One insidious use of AI to perpetuate scientific fraud is the presence of artificially generated Western blot images in articles published by “paper mills”. Bik has identified over 600 articles using these fake images, which are produced through generative adversarial networks. Unfortunately, the images are unique, so they cannot be captured with duplication detection software.
The cost to society of scientific misconduct goes beyond allowing readers to unknowingly base their research on articles that contain errors or fraud, Bik explained. The presence of fraud undermines the integrity of science and can be misused by those with a political agenda to claim that all science is flawed.
“We have to believe in science and we have to do better to improve science,” Bik concluded.
The next speaker, Amin Turki, MD, PhD, from the Universitätsklinikum Essen in Germany, discussed how AI can represent both an opportunity and a challenge for ethics in medicine, especially in hematology.

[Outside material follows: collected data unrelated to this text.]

(** ** Compaction *)

(** What is kept: the current, unexpired entries, none for the same message twice. *)
Definition keptOk (now : Z) (t : checkpointTable) (kept : list checkpointOrderEntry) : Prop :=
  forall a, a ∈ kept ->
    lookupCk (ck_map t) (co_scope a) (co_messageID a) = Some (co_expiresAt a) /\ now < co_expiresAt a.

(** A table that only lost expired checkpoints. *)
Definition lostExpired (now : Z) (t t' : checkpointTable) : Prop :=
  ck_limit t' = ck_limit t /\ ck_count t' <= ck_count t /\
  forall s id, lookupCk (ck_map t') s id = lookupCk (ck_map t) s id \/
    (lookupCk (ck_map t') s id = None /\ exists x, lookupCk (ck_map t) s id = Some x /\ x <= now).

Lemma lostExpired_refl now t : lostExpired now t t.
Proof. split; [done|]. split; [lia|auto]. Qed.

Lemma lostExpired_trans now t1 t2 t3 : lostExpired now t1 t2 -> lostExpired now t2 t3 -> lostExpired now t1 t3.
Proof.
  intros (L1 & C1 & H1) (L2 & C2 & H2). split; [congruence|]. split; [lia|]. intros s id.
  destruct (H1 s id) as [E1|[N1 E1]], (H2 s id) as [E2|[N2 E2]]; rewrite ?E2, ?N2; auto.
  - right. split; [done|]. by rewrite <- E1.
Qed.

Lemma compactLoop_spec now live kept t kept' t' :
  live_inv (ck_map t) (ck_count t) (kept ++ live) -> keptOk now t kept ->
  compactLoop now live kept t = (kept', t') ->
  live_inv (ck_map t') (ck_count t') kept' /\ keptOk now t' kept' /\ lostExpired now t t'.
Proof.
  revert kept t. induction live as [|a live IH]; intros kept t I Hk; cbn [compactLoop].
  - rewrite app_nil_r in I. intros [= <- <-]. split; [done|]. split; [done|apply lostExpired_refl].
  - assert (Hpos : 0 < co_expiresAt a) by (apply (li_pos _ _ _ I); set_solver).
    rewrite expiryOf_lookup. case_bool_decide as Hcur.
    + apply IH; [|done]. apply (live_drop_stale _ _ _ a); [done|]. intros E. rewrite E in Hcur. done.
    + assert (Ha : lookupCk (ck_map t) (co_scope a) (co_messageID a) = Some (co_expiresAt a)).
      { destruct (lookupCk _ _ _); cbn in Hcur; [congruence|lia]. }
      assert (Hdis : forall b, b ∈ kept -> ~ sameKey b a).
      { intros b Hb Hs. destruct (Hk b Hb) as [Eb _]. apply list_elem_of_lookup in Hb as [i Hi].
        assert (co_expiresAt b < co_expiresAt a).
        { apply (li_sorted _ _ _ I i (length kept) b a).
          - by eapply lookup_lt_Some.
          - by apply lookup_app_l_Some.
          - by rewrite list_lookup_middle.
          - done. }
        destruct Hs as [E1 E2]. rewrite E1, E2, Ha in Eb. injection Eb as E. lia. }
      case_bool_decide as Hexp.
      * intros E. pose proof (live_forget t _ _ _ I Ha Hdis) as I'.
        destruct (IH kept (forget (co_scope a) (co_messageID a) t) I') as (J1 & J2 & J3); [|done|].
        { intros b Hb. rewrite (forget_lookup t _ _ _ Ha), decide_False; [by apply Hk|].
          intros [E1 E2]. by apply (Hdis b Hb). }
        split_and!; [done|done|]. eapply lostExpired_trans; [|exact J3]. split; [done|]. split; [cbn; lia|]. intros s id.
        rewrite (forget_lookup t _ _ _ Ha). case_decide as Hs; [|by left]. destruct Hs as [-> ->]. right. eauto.
      * apply IH; [by rewrite <- app_assoc|]. intros b [Hb|Hb%list_elem_of_singleton]%elem_of_app;
          [by apply Hk|subst b]. split; [done|lia].
Qed.

(** Distinct messages: the kept entries are at most as many as the checkpoints. *)
Lemma kept_length now t kept :
  live_inv (ck_map t) (ck_count t) kept -> keptOk now t kept -> llen kept <= ck_count t.
Proof.
  revert t. induction kept as [|a kept IH]; intros t I Hk.
  - unfold llen. cbn. rewrite (li_count _ _ _ I). apply msum_nonneg. unfold mlen. lia.
  - destruct (Hk a ltac:(set_solver)) as [Ha _].
    pose proof (live_forget t [] a kept I Ha ltac:(set_solver)) as I'.
    assert (llen kept <= ck_count (forget (co_scope a) (co_messageID a) t)) as Hle.
    { apply IH; [done|]. intros b Hb. rewrite (forget_lookup t _ _ _ Ha), decide_False; [apply Hk; set_solver|].
      intros [E1 E2]. by apply (live_current_last _ _ [] a kept b I Ha Hb). }
    cbn in Hle. rewrite llen_cons. lia.
Qed.

Lemma compact_spec now t :
  ck_inv t ->
  let t' := compactCheckpointsLocked now t in
  ck_inv t' /\ llen (ck_order t') <= ck_count t' /\ lostExpired now t t' /\ ck_head t' = 0%nat /\
  forall a, a ∈ ck_order t' -> now < co_expiresAt a.
Proof.
  intros [I _]. unfold compactCheckpointsLocked.
  destruct (compactLoop _ _ _ _) as [kept t'] eqn:E.
  apply compactLoop_spec in E as (J1 & J2 & J3); [|done|by intros a ?%elem_of_nil].
  cbv zeta. cbn. split; [split; cbn; [done|lia]|]. split; [by eapply kept_length|]. split; [done|].
  split; [done|]. intros a Ha. by apply J2.
Qed.

(** ** Eviction *)
Lemma count_le_live live : forall t,
  live_inv (ck_map t) (ck_count t) live -> ck_count t <= llen live.
Proof.
  induction live as [|a live IH]; intros t I.
  - destruct (decide (ck_map t = ∅)) as [E|Hne]; [rewrite (li_count _ _ _ I), E, msum_empty; done|].
    exfalso. apply map_choose in Hne as (s & e & He). pose proof (li_nonempty _ _ _ I _ _ He) as Hn.
    apply map_choose in Hn as (id & x & Hx).
    assert (mkOrderEntry s id x ∈ []) as Hin%elem_of_nil; [|done].
    apply (li_listed _ _ _ I). unfold lookupCk. by rewrite He.
  - rewrite llen_cons. destruct (decide (lookupCk (ck_map t) (co_scope a) (co_messageID a) = Some (co_expiresAt a))) as [Ha|Ha].
    + pose proof (live_forget t [] a live I Ha ltac:(set_solver)) as I'. apply IH in I'. cbn in I'. lia.
    + pose proof (live_drop_stale _ _ [] a live I Ha) as I'. cbn in I'. apply IH in I'. lia.
Qed.

Lemma evictLoop_spec fuel t :
  ck_inv t -> (length (ck_order t) - ck_head t < fuel)%nat -> 0 < ck_limit t ->
  exists t', evictLoop fuel t = Some t' /\ ck_inv t' /\ ck_count t' <= ck_limit t' /\
    ck_limit t' = ck_limit t /\ length (ck_order t') = length (ck_order t) /\
    (ck_count t <= ck_limit t -> t' = t) /\
    forall a, last (drop (ck_head t) (ck_order t)) = Some a ->
      lookupCk (ck_map t) (co_scope a) (co_messageID a) = Some (co_expiresAt a) ->
      last (drop (ck_head t') (ck_order t')) = Some a /\
      lookupCk (ck_map t') (co_scope a) (co_messageID a) = Some (co_expiresAt a).
Proof.
  revert t. induction fuel as [|fuel IH]; intros t [I Hh] Hf Hl; [lia|]. cbn [evictLoop].
  pose proof (count_le_live _ _ I) as Hc. unfold llen in Hc. rewrite length_drop in Hc.
  destruct (bool_decide_reflect (ck_limit t < ck_count t)) as [Hover|Hok]; cbn [andb].
  2:{ exists t. split_and!; try done. lia. }
  rewrite bool_decide_true by lia.
  destruct (ck_order t !! ck_head t) as [old|] eqn:Hold; [|apply lookup_ge_None in Hold; lia].
  cbn [mbind option_bind].
  assert (Hdrop : drop (ck_head t) (ck_order t) = old :: drop (S (ck_head t)) (ck_order t)).
  { by apply drop_S. }
  set (t0 := mkCheckpoints (ck_limit t) (ck_map t) (<[ck_head t := mkOrderEntry (mkScope "" "") "" 0]> (ck_order t))
    (S (ck_head t)) (ck_count t)).
  match goal with |- context [evictLoop fuel ?x] => set (t1 := x) end.
  assert (Hd1 : drop (S (ck_head t)) (<[ck_head t := mkOrderEntry (mkScope "" "") "" 0]> (ck_order t))
    = drop (S (ck_head t)) (ck_order t)) by (apply drop_insert_lt; lia).
  rewrite Hdrop in I.
  assert (H1 : ck_inv t1 /\ ck_limit t1 = ck_limit t /\ ck_head t1 = S (ck_head t) /\
    length (ck_order t1) = length (ck_order t) /\
    drop (ck_head t1) (ck_order t1) = drop (S (ck_head t)) (ck_order t) /\
    forall a, a ∈ drop (S (ck_head t)) (ck_order t) ->
      lookupCk (ck_map t) (co_scope a) (co_messageID a) = Some (co_expiresAt a) ->
      lookupCk (ck_map t1) (co_scope a) (co_messageID a) = Some (co_expiresAt a)).
  { assert (Hlt : (S (ck_head t) <= length (ck_order t))%nat) by (apply lookup_lt_Some in Hold; lia).
    destruct (decide (lookupCk (ck_map t) (co_scope old) (co_messageID old) = Some (co_expiresAt old))) as [Hcur|Hst].
    - assert (t1 = forget (co_scope old) (co_messageID old) t0) as ->.
      { unfold t1, t0. unfold lookupCk in Hcur. cbn. destruct (ck_map t !! co_scope old); [|done].
        cbn in Hcur. rewrite Hcur. cbn. by rewrite bool_decide_true. }
      pose proof (live_forget t0 [] old _ I Hcur ltac:(set_solver)) as I1. cbn [app] in I1.
      unfold ck_inv. cbn [forget ck_order ck_head ck_limit] in *. unfold t0 at 3 4 5 6 7 8. cbn.
      rewrite length_insert, Hd1. split_and!; try done.
      intros a Ha Hla. change (ck_map t) with (ck_map t0) in Hla.
      rewrite (forget_lookup t0 _ _ _ Hcur), decide_False; [done|].
      intros [E1 E2]. by apply (live_current_last _ _ [] old _ a I Hcur Ha).
    - assert (t1 = t0) as ->.
      { unfold t1, t0. unfold lookupCk in Hst. cbn. destruct (ck_map t !! co_scope old) as [e|] eqn:He; [|done].
        cbn in Hst. rewrite bool_decide_false; [done|]. intros E.
        assert (0 < co_expiresAt old) by (apply (li_pos _ _ _ I); set_solver).
        destruct (e !! co_messageID old); cbn in E; [by rewrite E in Hst|lia]. }
      pose proof (live_drop_stale _ _ [] old _ I Hst) as I1. unfold ck_inv, t0. cbn in *.
      rewrite length_insert, Hd1. split_and!; done. }
  destruct H1 as (I1 & L1 & Hh1 & Hlen1 & Hdr1 & Hkeep).
  destruct (IH t1) as (t' & E & I' & Hc' & L' & Hlen' & _ & Hlast); [done|lia|lia|].
  exists t'. split_and!; try done; [congruence|congruence|lia|].
  intros a Ha Hla. rewrite Hdrop in Ha.
  destruct (drop (S (ck_head t)) (ck_order t)) as [|b l] eqn:El.
  { exfalso. pose proof (count_le_live _ _ I) as Hc1. unfold llen in Hc1. cbn in Hc1. lia. }
  rewrite Hdr1 in Hlast. change (last (b :: l) = Some a) in Ha.
  apply Hlast; [done|]. apply Hkeep; [|done]. by apply last_Some_elem_of.
Qed.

The use of AI in hematology has grown exponentially in recent years, Turki explained, as prediction tasks have evolved from risk prediction to bone marrow diagnosis, which is time consuming and difficult, due to the complexity of bone marrow with its abundance of cells and structures. , but has the potential to transform clinical practice.

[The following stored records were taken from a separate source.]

Lemma taken_sub sr s' : dv_sstore d' !! sr = Some s' -> s_detached s' = false ->
  dv_subs d' !! s_id s' = Some sr /\ s_inflightBytes s' = psum d' (sentTo (s_id s')) /\
  s_inflightBytes s' <= cfg_MaxSubscriberInflightBytes (dv_cfg d').
Proof.
  rewrite (tk_sstore _ _ _ _ _ _ T), (tk_subs _ _ _ _ _ _ T), (tk_cfg _ _ _ _ _ _ T).
  intros Hs Hdet. rewrite taken_psum by auto. pose proof (bo_submax _ (pi_budgets _ _ I)).
  assert (Hp : 0 < p_bytes p).
  { destruct (pi_item _ _ I _ _ Hid) as (q & Hq & _ & _ & _ & ?). by replace p with q by congruence. }
  assert (Hother : forall s, dv_sstore d !! sr = Some s -> s_detached s = false ->
    p_subscriberID p <> s_id s -> dv_subs d !! s_id s = Some sr /\
    s_inflightBytes s = psum d (sentTo (s_id s)) - (if sentTo (s_id s) p then p_bytes p else 0) /\
    s_inflightBytes s <= cfg_MaxSubscriberInflightBytes (dv_cfg d)).
  { intros s Hs0 Hd0 Hne. destruct (pi_sub _ _ I _ _ Hs0 Hd0) as (? & ? & ?).
    unfold sentTo at 2. rewrite bool_decide_false by done. split_and!; [done|lia|done]. }
  destruct (dv_subs d !! p_subscriberID p) as [sr0|] eqn:Hsub.
  - destruct (pi_subs _ _ I _ _ Hsub) as (s0 & Hs0 & Eid & Hd0).
    destruct (decide (sr0 = sr)) as [->|Hne].
    + rewrite lookup_alter_eq, Hs0 in Hs. cbn in Hs. apply (inj Some) in Hs. subst s'.
      unfold relieve. cbn [s_id s_inflightBytes]. unfold setf, set_s_inflightBytes. cbn [s_id s_inflightBytes].
      destruct (pi_sub _ _ I _ _ Hs0 Hd0) as (? & Ein & ?). rewrite Eid in *. rewrite Ein in *.
      assert (Es : sentTo (p_subscriberID p) p = true) by by apply bool_decide_true.
      destruct (psum_range (sentTo (p_subscriberID p))) as [Hle _]. specialize (Hle Es).
      rewrite Es. i64s. split_and!; [done|lia|lia].
    + rewrite lookup_alter_ne in Hs by done. apply Hother; [done|done|]. intros E.
      destruct (pi_sub _ _ I _ _ Hs Hdet) as (E' & _). rewrite <- E in E'. congruence.
  - apply Hother; [done|done|]. intros E. destruct (pi_sub _ _ I _ _ Hs Hdet) as (E' & _).
    rewrite <- E in E'. congruence.
Qed.

Lemma pinv_taken : pinv d' (dropFrom (topicOf p) r L).
Proof.
  destruct T as [Tc Tb Tq Tu Tp Ts Th Tl To Tby Tss].
  assert (Hnd : r ∉ dv_deadlines d').
  { pose proof (hwf_nodup _ (proj1 (pi_heap _ _ I))) as Hnd. cbn in Hnd. rewrite Tl in Hnd.
    by apply NoDup_cons in Hnd as []. }
  split.
  - split; rewrite Tc; apply (pi_budgets _ _ I).
  - exact taken_item.
  - intros id' r' (_ & H & _)%taken_view. apply (issued_mono d); [done|lia|]. by eapply pi_ids.
  - rewrite Tq. by eapply pi_seq.
  - done.
  - intros x. assert (Hx : x ∈ dv_deadlines d' <-> x ∈ dv_deadlines d /\ x <> r).
    { rewrite Tl. split; [intros Hx; split; [by right|by intros ->]|by intros [[->|]%elem_of_cons ?]]. }
    rewrite Hx, (pi_heapdom _ _ I). split.
    + intros [[id' H'] Hne]. exists id'. rewrite Tp. apply lookup_delete_Some. split; [|done].
      intros <-. congruence.
    + intros [id' (? & ? & _)%taken_view]. eauto.
  - done.
  - intros x q Hx. destruct (Ts x) as [[Hn _]|Hv]; [congruence|]. rewrite Hx in Hv.
    destruct (dv_pstore d !! x) as [q0|] eqn:Hx0; [|done]. apply (inj Some) in Hv.
    rewrite (pview_topic _ _ Hv). pose proof (pi_listdom _ _ I _ _ Hx0) as Hdom.
    assert (Hd : x ∈ dropFrom (topicOf p) r L (topicOf q0) <->
                 x ∈ L (topicOf q0) /\ x <> r).
    { unfold dropFrom. destruct (decide _) as [->|Hne].
      - rewrite list_elem_of_filter. naive_solver.
      - split; [|naive_solver]. intros Hin. split; [done|]. intros ->. apply Hne. congruence. }
    rewrite Hd, Hdom. split.
    + intros [[id' H'] Hne]. exists id'. rewrite Tp. apply lookup_delete_Some. split; [|done].
      intros <-. congruence.
    + intros [id' (? & ? & _)%taken_view]. eauto.
  - pose proof (pi_bytes _ _ I). pose proof (pi_max _ _ I). pose proof (bo_max _ (pi_budgets _ _ I)).
    destruct (psum_range everything) as [Hle _]. specialize (Hle eq_refl).
    rewrite Tby, taken_psum by auto. cbn [everything].
    destruct (pi_item _ _ I _ _ Hid) as (q & Hq & _ & _ & _ & ?). replace q with p in * by congruence. i64s. lia.
  - pose proof (pi_bytes _ _ I). pose proof (pi_max _ _ I). pose proof (bo_max _ (pi_budgets _ _ I)).
    destruct (psum_range everything) as [Hle _]. specialize (Hle eq_refl). rewrite Tby, Tc.
    destruct (pi_item _ _ I _ _ Hid) as (q & Hq & _ & _ & _ & ?). replace q with p in * by congruence. i64s. lia.
  - rewrite Tu, Tss. intros sid sr Hs. destruct (pi_subs _ _ I _ _ Hs) as (s & Hss & E & Hdet).
    destruct (dv_subs d !! p_subscriberID p) as [sr0|]; [|eauto].
    destruct (decide (sr0 = sr)) as [->|Hne]; [|rewrite lookup_alter_ne by done; eauto].
    rewrite lookup_alter_eq, Hss. cbn. eauto.
  - exact taken_sub.
  - rewrite Tss. intros sr s Hs. destruct (dv_subs d !! p_subscriberID p) as [sr0|]; [|by eapply pi_chan].
    destruct (decide (sr0 = sr)) as [->|Hne]; [|rewrite lookup_alter_ne in Hs by done; by eapply pi_chan].
    rewrite lookup_alter_eq in Hs. destruct (dv_sstore d !! sr) as [s0|] eqn:E; [|done].
    cbn in Hs. apply (inj Some) in Hs. subst s. cbn. by apply (pi_chan _ _ I _ _ E).
  - rewrite Tss. intros sr s Hs. apply (issued_mono d); [done|lia|].
    destruct (dv_subs d !! p_subscriberID p) as [sr0|]; [|by eapply pi_sids].
    destruct (decide (sr0 = sr)) as [->|Hne]; [|rewrite lookup_alter_ne in Hs by done; by eapply pi_sids].
    rewrite lookup_alter_eq in Hs. destruct (dv_sstore d !! sr) as [s0|] eqn:E; [|done].
    cbn in Hs. apply (inj Some) in Hs. subst s. by apply (pi_sids _ _ I _ _ E).
  - intros id' r' p' (_ & Hid' & Hv)%taken_view Hp'. apply (issued_mono d); [done|lia|]. rewrite Hp' in Hv.
    destruct (dv_pstore d !! r') as [q|] eqn:Hq; [|done]. apply (inj Some) in Hv.
    destruct (pview_fields _ _ Hv) as (_ & _ & _ & _ & _ & _ & -> & _). by eapply (pi_pids _ _ I).
  - eapply uniqueIds_registry; [by eapply taken_registry|apply (pi_uniq _ _ I)].
  - intros id' r' p' (_ & Hid' & Hv)%taken_view Hp'. rewrite Hp' in Hv.
    destruct (dv_pstore d !! r') as [q|] eqn:Hq; [|done]. apply (inj Some) in Hv.
    destruct (pview_fields _ _ Hv) as (_ & -> & _ & _ & _ & -> & _). by eapply (pi_sizes _ _ I).
Qed.
End Taken.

Machine learning has identified new phenotypes to predict outcomes in chronic graft versus host disease (GVHD), and Turki and colleagues are working on research to predict mortality after allogeneic hematopoietic cell transplantation, as well as in patients with acute GVHD.
Yet the use of AI in medicine is not without ethical questions, and the number of articles indexed on PubMed on AI and ethics has increased exponentially in recent years. Turki looked at AI through the prism of moral principles of medicine based on the United Nations Declaration of Human Rights issued in 1948:
- Autonomy: AI can support patient autonomy through the use of digital agents such as wearable devices.
- Beneficence: AI can improve health by overcoming the limits of human cognition through better risk prediction or individualized treatment.
- Non-harmfulness: Toxicity can be reduced through AI-defined dosing and treatment algorithms.
- Justice: Researchers hope that AI can be used to reduce the impact of health disparities, but if not done correctly it can increase or perpetuate these disparities (for example, if health interventions are made accessible only in the richest countries).
Stakeholders for ethical AI in medicine include developers, deployers, users and regulators, and each has unique responsibilities, Turki said. He suggested several ways to overcome ethical challenges, including integrating ethics into the AI development lifecycle, prioritizing human-centered AI, and ensuring fair representation. .
The ongoing digital transformation holds promise for transforming hematology care, Turki concluded, but it also forces us to “never forget that the human condition is the foundation of our understanding.”